Tra gli effetti più preoccupanti emerge l’aumento del rischio di mortalità durante il periodo di osservazione. Questo dato, particolarmente significativo considerando l’ampiezza del campione e la durata dello studio, suggerisce come gli orari alimentari possano influenzare meccanismi biologici fondamentali per la sopravvivenza.
Sul fronte della salute mentale, la ricerca ha documentato correlazioni dirette tra colazione posticipata e incremento dei sintomi depressivi. Questo fenomeno potrebbe derivare dall’alterazione dei ritmi neurochimici che regolano l’umore, strettamente connessi ai cicli alimentari. La stanchezza cronica rappresenta un altro elemento critico, in quanto limita l’autonomia degli anziani e compromette la loro qualità di vita.
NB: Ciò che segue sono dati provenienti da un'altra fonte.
(** * A shallow embedding of the spreadsheet model (model.c)

    The C file keeps a chained hash table of cells keyed by the string
    "row,col", evaluates '+'-separated formulas with a VISITING mark for
    cycle detection, and re-evaluates the direct dependents of a cell
    whose value changes.  This development embeds the functions of
    model.c as executable functions on an explicit program state and
    proves properties of them.

    ROW and COL come from interface.h and are printed with "%d"; they
    are taken as integers.  The table is first seen as a finite map
    from positions to cells, in which no node is removed.  The chains
    of nodes, with the hash function that selects the chain of a key
    and with free_cell and model_destroy that unlink nodes, are
    embedded in the module Chained. *)

From Stdlib Require Import ZArith String Ascii List Bool Lia.
From Stdlib Require Import Floats DecimalString.
From stdpp Require Import gmap strings.

Local Open Scope string_scope.
Local Open Scope Z_scope.

(** ** Outcomes

    A C call either returns, or hits undefined behaviour (a null or
    dangling pointer is dereferenced, an invalid pointer is freed, a
    union member that was not the one last written is used as a
    pointer, a pointer is handed to isdigit, an int subtraction
    overflows).  [OutOfFuel] is an artefact of the embedding: the recursive
    functions carry a counter, and it is proved below that the counter
    the entry points supply is never exhausted. *)

Inductive outcome (A : Type) : Type :=
  | Done (a : A)
  | Fault
  | OutOfFuel.
Arguments Done {A} a.
Arguments Fault {A}.
Arguments OutOfFuel {A}.

#[global] Instance outcome_ret : MRet outcome := fun A a => Done a.
#[global] Instance outcome_bind : MBind outcome := fun A B f m =>
  match m with
  | Done a => f a
  | Fault => Fault
  | OutOfFuel => OutOfFuel
  end.

(** A pointer that must be valid to be used: [None] is an invalid
    (uninitialised or freed) pointer. *)
Definition deref {A : Type} (p : option A) : outcome A :=
  match p with
  | Some a => Done a
  | None => Fault
  end.

(** ** The C library

    strtod, atof, atoi and the "%.1f" conversion of snprintf are not code
    of model.c; the development is parametric in them.  [strtod s] is
    the converted value together with the unparsed rest of [s] (what
    [*end] points to). *)

Class Libc := {
  strtod : string → float * string;
  atof : string → float;
  atoi : string → Z;
  snprintf_1f : float → string
}.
Non meno importante risulta l’impatto sulla salute orale, aspetto spesso trascurato ma fondamentale per il mantenimento di un’alimentazione adeguata. Una bocca in cattive condizioni può infatti innescare un circolo vizioso che porta a ulteriori modifiche delle abitudini alimentari, spesso in senso peggiorativo.
L’importanza dei ritmi regolari nella terza età
La popolazione anziana presenta caratteristiche fisiologiche specifiche che rendono ancora più cruciale il mantenimento di ritmi alimentari regolari. Con l’avanzare dell’età, l’organismo subisce modificazioni che interessano il sistema digestivo, il metabolismo e la regolazione ormonale. In questo contesto, il rispetto degli orari ottimali per i pasti diventa un elemento protettivo fondamentale.
In uno studio sui centenari abruzzesi, più del 95% degli intervistati erano soliti “sdijunare”, che in dialetto abruzzese significa “rompere il digiuno della notte”. I dati raccolti hanno confermato come la cena venisse consumata tra le 19.00 e le 19.30, garantendo un basso stress post-prandiale notturno. Questa evidenza, conferma l’importanza di orari alimentari precoci e regolari per la longevità.
La ricerca del Mass General Brigham ha inoltre identificato una componente genetica nel comportamento alimentare degli anziani. Le persone con una predisposizione genetica a essere “nottambuli” mostrano infatti una maggiore tendenza a posticipare i pasti, suggerendo come fattori biologici innati possano interagire con le scelte comportamentali.
Questo aspetto assume particolare rilevanza nell’ottica di interventi preventivi personalizzati. Comprendere le predisposizioni individuali potrebbe infatti consentire di sviluppare strategie nutrizionali mirate, in grado di contrastare le tendenze negative legate al patrimonio genetico.
Gli esperti suggeriscono che monitorare i cambiamenti negli orari dei pasti potrebbe rappresentare uno strumento diagnostico precoce per identificare anziani a rischio di deterioramento della salute generale. Questa prospettiva apre nuove possibilità nell’ambito della medicina preventiva geriatrica, dove interventi tempestivi potrebbero fare la differenza tra invecchiamento attivo e declino accelerato.